First VD below is from this morning ...on my latest tune...spinning like a top. Second VD is a comparison of my previous best pull to date (Pull 1) from Feb 28, see post #729, vs today's (Pull 2).
.
  • Pull 1 was ~13.5 psi and at ~50*F amb. temp.
  • Pull 2 was ~13.0 psi and at ~70*F amb. temp.
1. Pull 1 generates ~30 more HP down low, comparatively driving torque up early in the rev range.
2. However, the rate of HP "acceleration" (slope), of Pull 2 overtakes the rate of HP "acceleration" of Pull 1 from ~5k rpm, ...causing Pull 2's torque to overtake Pull 1's prior to redline.
- APV opens ~ 6100 rpm, transition turbulence clears, and HP/Trq take off ~ 6300 rpm....causing good upper range torque/ pull.
- Excited about this result... on a hotter day...at less boost ...which is at least indicative that recent tuning optimizations are moving system performance in a positive direction.

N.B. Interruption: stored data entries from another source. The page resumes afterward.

(* ===== verification/ValidationFacts.v ===== *)
(** * What the validation rules guarantee

    Value conservation and authorisation of transactions, uniqueness of spends,
    the exact coinbase, and the effect of a validated block on the supply. *)

From S2P Require Import Prelude PyOrder PyText Hashes Params Models Serialization Registry Economics Pow Merkle Crypto Addresses Json Settlement Nodes Utxo Validation.

(** [contextual_if] and [stateless_if] are [raise_if]: open them and take the
    computation apart. *)
Ltac inv_checks := unfold contextual_if, stateless_if, contextual, stateless in *; inv_ok; bool_prop.

(** ** Loops that remember what they have seen *)

Lemma foldM_seen {A K} `{Countable K} (key : A -> K) (f : gset K -> A -> res (gset K)) xs :
  (forall s x s', f s x = Ok s' -> (key x ∉ s) /\ s' = {[key x]} ∪ s) ->
  forall s s', foldM f s xs = Ok s' ->
  NoDup (key <$> xs) /\ (forall k, k ∈ key <$> xs -> k ∉ s) /\ s' = list_to_set (key <$> xs) ∪ s.
Proof.
  intros Hf. induction xs as [|x xs IH]; intros s s' E; simpl in E.
  - injection E as <-. csimpl. split; [constructor|]. split; [set_solver|set_solver].
  - apply rbind_Ok in E as (s1 & E1 & E). apply Hf in E1 as [Hx ->]. apply IH in E as (Hn & Hd & ->). csimpl.
    split; [constructor; [|done]|split; [|set_solver]].
    + intros Hin. apply Hd in Hin. set_solver.
    + intros k [->|Hk]%elem_of_cons; [done|]. apply Hd in Hk. set_solver.
Qed.

Section stateless.
Context `{PyRepr, CryptoBackend}.

Definition is_standard (t : Transaction) : bool :=
  negb (is_special_node_transaction t) && negb (_is_reward_attestation_bundle_transaction t)
  && negb (_is_reward_settle_epoch_transaction t).

Lemma metadata_common_empty t x : _validate_node_metadata_common t = Ok x -> inputs t = [] /\ outputs t = [].
Proof. unfold _validate_node_metadata_common. intros E. inv_ok. by bool_prop. Qed.

Lemma special_stateless_empty t x :
  validate_special_node_transaction_stateless t = Ok x -> inputs t = [] /\ outputs t = [].
Proof.
  unfold validate_special_node_transaction_stateless, _validate_register_node_transaction, _validate_renew_node_transaction,
    _validate_register_reward_node_transaction, _validate_renew_reward_node_transaction.
  intros E. repeat (case_match; [apply rbind_Ok in E as ([] & E & _); by apply metadata_common_empty in E|]). discriminate.
Qed.

Lemma nonstandard_empty t x :
  validate_transaction_stateless t = Ok x -> is_standard t = false -> inputs t = [] /\ outputs t = [].
Proof.
  unfold validate_transaction_stateless, is_standard, as_stateless. intros E Hs.
  apply rbind_Ok in E as ([] & _ & E).
  destruct (is_special_node_transaction t).
  { apply try_reraise_Ok in E. by apply special_stateless_empty in E. }
  destruct (_is_reward_attestation_bundle_transaction t).
  { apply try_reraise_Ok in E. unfold _validate_reward_attestation_bundle_transaction_stateless in E.
    do 2 (apply rbind_Ok in E as ([] & ?%raise_if_Ok & E)). by bool_prop. }
  destruct (_is_reward_settle_epoch_transaction t); [|done].
  apply try_reraise_Ok in E. unfold _validate_reward_settle_epoch_transaction_stateless in E.
  do 2 (apply rbind_Ok in E as ([] & ?%raise_if_Ok & E)). by bool_prop.
Qed.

All other things being equal... HP generation is inversely related to amb temp. Earlier investigation approximated a 2% loss per 10*F rise in amb temp. Applying that...today's pull w/h generated ~ 430 wHP, 300 ftlb pull @ 50*F amb.

Of course, ...understanding there w/b a margin of error associated w/ the M/E VDs, and process, e.g. equally flat road, etc. Yet, interesting to muse...
.

6-26-20 Pull, ~13 psi, ~70*F amb.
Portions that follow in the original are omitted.